Go through the entries below. Copy each line in which "Habs" appears.

Segment Start: SOURCE DATA

(** X22: [UpsertManyAt] returns the number of keys that were new, which
    is the growth of [Size]; empty keys are skipped.  Every listed non-empty
    key is then indexed with the Unix seconds of the given time, no indexed
    key is lost, keys with other bytes are answered as before, and no
    existing array is written. *)
Theorem UpsertManyAt_indexes_every_listed_key b m keys at_ :
  wf b m -> Forall (fun k => slice_ok m k = true) keys ->
  exists b' (m' : memory) added,
    UpsertManyAt b m keys at_ = (b', m', added)
    /\ added = Size b' - Size b
    /\ wf b' m'
    /\ (forall a, (a < length m)%nat -> m' !! a = m !! a)
    /\ (forall k, k ∈ keys -> slice_len k <> 0%nat ->
          Has b' m' k = true
          /\ GetLastWriteUnix b' m' k = (TtlBTree.Unix at_, true))
    /\ (forall q, slice_ok m q = true -> Has b m q = true -> Has b' m' q = true)
    /\ (forall q, slice_ok m q = true ->
          (forall k, k ∈ keys -> slice_len k <> 0%nat ->
                     slice_bytes m k <> slice_bytes m q) ->
          Has b' m' q = Has b m q
          /\ GetLastWriteUnix b' m' q = GetLastWriteUnix b m q).
Proof.
  intros Hwf Hall. destruct b as [t].
  destruct (keys_upsertLoop_spec (TtlBTree.Unix at_) keys t m 0 Hwf Hall)
    as (t' & m' & HL & Hwf' & Hag & Hle & HB & HP & HU).
  exists {| tree := t' |}, m', (Z.of_nat (length t') - Z.of_nat (length t)).
  split.
  { unfold UpsertManyAt. cbn [tree]. destruct keys as [|k keys'].
    - simpl in HL. injection HL as <- <-. do 2 f_equal. lia.
    - by rewrite HL. }
  split; [done|]. split; [done|]. split; [done|].
  assert (Hlen : forall q, slice_ok m q = true ->
            slice_len q = slice_len q /\ slice_bytes m' q = slice_bytes m q).
  { intros q Hq. split; [done|]. by destruct (slice_ok_agree m m' q Hq Hag). }
  split; [|split].
  - intros k Hk Hn. destruct (HB k Hk Hn) as (res & Hr & Hts).
    unfold Has, GetLastWriteUnix. cbn [tree]. rewrite Hr, Hts.
    by apply Nat.eqb_neq in Hn as ->.
  - intros q Hq. unfold Has. cbn [tree].
    destruct (slice_len q =? 0)%nat; [done|].
    destruct (BTree.Get (keyOf m) (probe q) t) as [res|] eqn:E; [|done]. intros _.
    by destruct (HP q res Hq E) as (res' & -> & _).
  - intros q Hq Hne. unfold Has, GetLastWriteUnix. cbn [tree]. by rewrite (HU q Hq Hne).
Qed.

Lemma UpsertManyAt_indexes_every_listed_key_witness :
  exists b' (m' : memory) added,
    UpsertManyAt TtlKeysTest.b2 TtlKeysTest.m2 [TtlKeysTest.buffer; NilSlice]
      (TtlBTree.UnixTime 20000 0)
    = (b', m', added)
    /\ added = Size b' - Size TtlKeysTest.b2
    /\ wf b' m'.
Proof.
  destruct (UpsertManyAt_indexes_every_listed_key TtlKeysTest.b2 TtlKeysTest.m2
              [TtlKeysTest.buffer; NilSlice] (TtlBTree.UnixTime 20000 0) eq_refl)
    as (b' & m' & added & H1 & H2 & H3 & _).
  - repeat constructor.
  - exists b', m', added. exact (conj H1 (conj H2 H3)).
Defined.

Lemma keys_deleteLoop_spec (m : memory) keys : forall t deleted,
  BTree.sorted (keyOf m) t ->
  exists t',
    deleteLoop t m keys deleted
    = (t', deleted + (Z.of_nat (length t) - Z.of_nat (length t')))
    /\ BTree.sorted (keyOf m) t'
    /\ forall y, y ∈ t' <->
         y ∈ t /\ forall k, k ∈ keys -> slice_len k <> 0%nat ->
                            keyOf m y <> slice_bytes m k.
Proof.
  induction keys as [|k keys IH]; intros t deleted Hs.
  - exists t. simpl. split; [f_equal; lia|]. split; [done|].
    intros y. split; [|by intros [? _]]. intros Hy. split; [done|].
    intros k Hk. by apply elem_of_nil in Hk.
  - cbn [deleteLoop]. destruct (slice_len k =? 0)%nat eqn:Hk.
    + apply Nat.eqb_eq in Hk.
      destruct (IH t deleted Hs) as (t' & HL & Hs' & Hin).
      exists t'. split; [done|]. split; [done|]. intros y. rewrite Hin.
      split; intros [Hy Hk']; (split; [done|]).
      * intros k0 Hk0 Hn0. apply elem_of_cons in Hk0 as [->|Hk0]; [done|].
        by apply Hk'.
      * intros k0 Hk0. apply Hk'. by right.
    + apply Nat.eqb_neq in Hk.
      pose proof (BTreeFacts.Delete_snd (keyOf m) (probe k) t) as Hsnd.
      pose proof (BTreeFacts.Delete_sorted (keyOf m) (probe k) t Hs) as Hs1.
      pose proof (fun y => BTreeFacts.elem_of_Delete (keyOf m) (probe k) t y Hs) as Hin1.
      assert (Hlen : Z.of_nat (length t)
                     = Z.of_nat (length (fst (BTree.Delete (keyOf m) (probe k) t)))
                       + match BTree.Get (keyOf m) (probe k) t with
                         | Some _ => 1 | None => 0 end).
      { destruct (BTree.Get (keyOf m) (probe k) t) as [y|] eqn:E.
        - rewrite (BTreeFacts.length_Delete_Some _ _ _ _ E). lia.
        - rewrite BTreeFacts.Delete_absent by done. lia. }
      destruct (BTree.Delete (keyOf m) (probe k) t) as [t1 d]. cbn [fst snd] in *.
      subst d.
      destruct (IH t1 (match BTree.Get (keyOf m) (probe k) t with
                       | Some _ => deleted + 1 | None => deleted end) Hs1)
        as (t' & HL & Hs' & Hin).
      exists t'. split.
      { rewrite HL. f_equal. destruct (BTree.Get (keyOf m) (probe k) t); lia. }
      split; [done|]. intros y. rewrite Hin, Hin1. split.
      * intros [[Hy Hne] Hk']. split; [done|]. intros k0 Hk0 Hn0.
        apply elem_of_cons in Hk0 as [->|Hk0]; [done|]. by apply Hk'.
      * intros [Hy Hk']. split; [split; [done|]|].
        -- apply (Hk' k); [by left|done].
        -- intros k0 Hk0. apply Hk'. by right.
Qed.

Lemma keys_deleteLoop_absent (m : memory) keys : forall t deleted,
  (forall k, k ∈ keys -> slice_len k <> 0%nat ->
             BTree.Get (keyOf m) (probe k) t = None) ->
  deleteLoop t m keys deleted = (t, deleted).
Proof.
  induction keys as [|k keys IH]; intros t deleted Habs; [done|].
  cbn [deleteLoop].
  assert (Hrest : forall k0, k0 ∈ keys -> slice_len k0 <> 0%nat ->
                             BTree.Get (keyOf m) (probe k0) t = None)
    by (intros k0 Hk0; apply Habs; by right).
  destruct (slice_len k =? 0)%nat eqn:Hk; [by apply IH|].
  apply Nat.eqb_neq in Hk.
  pose proof (Habs k (list_elem_of_here _ _) Hk) as HN.
  pose proof (BTreeFacts.Delete_snd (keyOf m) (probe k) t) as Hsnd.
  pose proof (BTreeFacts.Delete_absent (keyOf m) (probe k) t HN) as Hfst.
  destruct (BTree.Delete (keyOf m) (probe k) t) as [t1 d]. cbn [fst snd] in *.
  rewrite Hsnd, HN, Hfst. by apply IH.
Qed.

(** X23: [DeleteMany] returns the number of keys it removed, which is the
    drop of [Size]; empty keys are skipped.  Afterwards [Has] answers
    [false] for every listed key, keys with other bytes are answered as
    before, and a second [DeleteMany] of the same list returns 0 and
    changes nothing. *)
Theorem DeleteMany_removes_every_listed_key b m keys :
  wf b m ->
  exists b' deleted,
    DeleteMany b m keys = (b', deleted)
    /\ deleted = Size b - Size b'
    /\ wf b' m
    /\ (forall k, k ∈ keys -> Has b' m k = false)
    /\ (forall q,
          (forall k, k ∈ keys -> slice_len k <> 0%nat ->
                     slice_bytes m k <> slice_bytes m q) ->
          Has b' m q = Has b m q
          /\ GetLastWriteUnix b' m q = GetLastWriteUnix b m q)
    /\ DeleteMany b' m keys = (b', 0).
Proof.
  intros Hwf. pose proof (keys_wf_sorted b m Hwf) as Hs. destruct b as [t].
  cbn [tree] in Hs.
  destruct (keys_deleteLoop_spec m keys t 0 Hs) as (t' & HL & Hs' & Hin).
  exists {| tree := t' |}, (Z.of_nat (length t) - Z.of_nat (length t')).
  assert (Habs : forall k, k ∈ keys -> slice_len k <> 0%nat ->
                           BTree.Get (keyOf m) (probe k) t' = None).
  { intros k Hk Hn. apply BTreeFacts.Get_None_intro. intros y Hy.
    apply Hin in Hy as [_ Hy]. by apply Hy. }
  pose proof (keys_deleteLoop_absent m keys t' 0 Habs) as HA.
  split.
  { unfold DeleteMany. cbn [tree]. destruct keys as [|k keys'].
    - simpl in HL. injection HL as <-. f_equal. lia.
    - by rewrite HL. }
  split; [done|]. split.
  { apply keys_wf_intro; [done|]. cbn [tree]. intros it Hit. apply Hin in Hit as [Hit _].
    by apply (wf_item _ m it Hwf). }
  split.
  { intros k Hk. unfold Has. cbn [tree].
    destruct (slice_len k =? 0)%nat eqn:Hn; [done|].
    apply Nat.eqb_neq in Hn. by rewrite Habs. }
  split.
  { intros q Hne.
    assert (BTree.Get (keyOf m) (probe q) t' = BTree.Get (keyOf m) (probe q) t) as HG.
    { destruct (BTree.Get (keyOf m) (probe q) t) as [res|] eqn:E.
      - destruct (BTreeFacts.Get_Some _ _ _ _ E) as [Hr Hk].
        apply BTreeFacts.Get_elem; [done| |done]. apply Hin. split; [done|].
        intros k Hk0 Hn0. rewrite Hk. intros E'. by apply (Hne k Hk0 Hn0).
      - apply BTreeFacts.Get_None_intro. intros y Hy. apply Hin in Hy as [Hy _].
        by apply (BTreeFacts.Get_None _ _ _ Hs E). }
    unfold Has, GetLastWriteUnix. cbn [tree]. by rewrite HG. }
  unfold DeleteMany. cbn [tree]. destruct keys as [|k keys']; [|by rewrite HA].
  simpl in HL. by injection HL as <-.
Qed.

Lemma DeleteMany_removes_every_listed_key_witness :
  exists b' deleted,
    DeleteMany TtlKeysTest.b2 TtlKeysTest.m2 [TtlKeysTest.buffer; NilSlice]
    = (b', deleted)
    /\ deleted = Size TtlKeysTest.b2 - Size b'
    /\ wf b' TtlKeysTest.m2.
Proof.
  destruct (DeleteMany_removes_every_listed_key TtlKeysTest.b2 TtlKeysTest.m2
              [TtlKeysTest.buffer; NilSlice] eq_refl)
    as (b' & deleted & H1 & H2 & H3 & _).
  exists b', deleted. exact (conj H1 (conj H2 H3)).
Defined.

(** *** [ForEach] *)

Lemma forEachVisit_agree {S : Type} (cb : TtlBTree.callback S) (m0 : memory) x
    (m : memory) sigma seen (m' : memory) sigma' seen' keep :
  (forall a, (a < length m0)%nat -> m !! a = m0 !! a) ->
  (length m0 <= length m)%nat ->
  Forall (TtlBTree.freshSlice {| TtlBTree.arrays := m0; TtlBTree.items := [] |}) seen ->
  forEachVisit cb x (m, sigma, seen) = Ok (m', sigma', seen', keep) ->
  (forall a, (a < length m0)%nat -> m' !! a = m0 !! a)
  /\ (length m0 <= length m')%nat
  /\ Forall (TtlBTree.freshSlice {| TtlBTree.arrays := m0; TtlBTree.items := [] |}) seen'.
Proof.
  intros Hag Hle Hseen. unfold forEachVisit.
  destruct (cloneBytes m (keyBytes x)) as [m1 keyCopy] eqn:Ec.
  assert ((forall a, (a < length m)%nat -> m1 !! a = m !! a)
          /\ (length m <= length m1)%nat
          /\ TtlBTree.freshSlice {| TtlBTree.arrays := m0; TtlBTree.items := [] |} keyCopy)
    as (Hag1 & Hle1 & Hfresh).
  { unfold cloneBytes in Ec. destruct (slice_len (keyBytes x) =? 0)%nat.
    - injection Ec as <- <-. done.
    - injection Ec as <- <-. split; [intros; by apply app_agree|].
      split; [rewrite length_app; lia|]. simpl. lia. }
  destruct (cb sigma keyCopy _ _) as [[sg ws] kg].
  assert (Forall (TtlBTree.freshSlice {| TtlBTree.arrays := m0; TtlBTree.items := [] |})
            (seen ++ [keyCopy])) as Hseen'
    by (apply Forall_app; split; [done|by constructor]).
  destruct (TtlBTree.doWrites (seen ++ [keyCopy]) m1 ws) as [m2|] eqn:Ew; [|done].
  cbn [bind]. intros [= <- <- <- <-].
  destruct (TtlFacts.doWrites_frame _ _ _ _ _ Hseen' Ew) as [Hl2 Hp2].
  cbn [TtlBTree.arrays] in Hp2.
  split; [|split; [lia|done]].
  intros a Ha. rewrite Hp2 by done. rewrite Hag1 by lia. by apply Hag.
Qed.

Segment End: SOURCE DATA

:: ANSWER BELOW ::
  induction keys as [|k keys IH]; intros t deleted Habs; [done|].
    by (intros k0 Hk0; apply Habs; by right).
  pose proof (Habs k (list_elem_of_here _ _) Hk) as HN.
  assert (Habs : forall k, k ∈ keys -> slice_len k <> 0%nat ->
  pose proof (keys_deleteLoop_absent m keys t' 0 Habs) as HA.
    apply Nat.eqb_neq in Hn. by rewrite Habs. }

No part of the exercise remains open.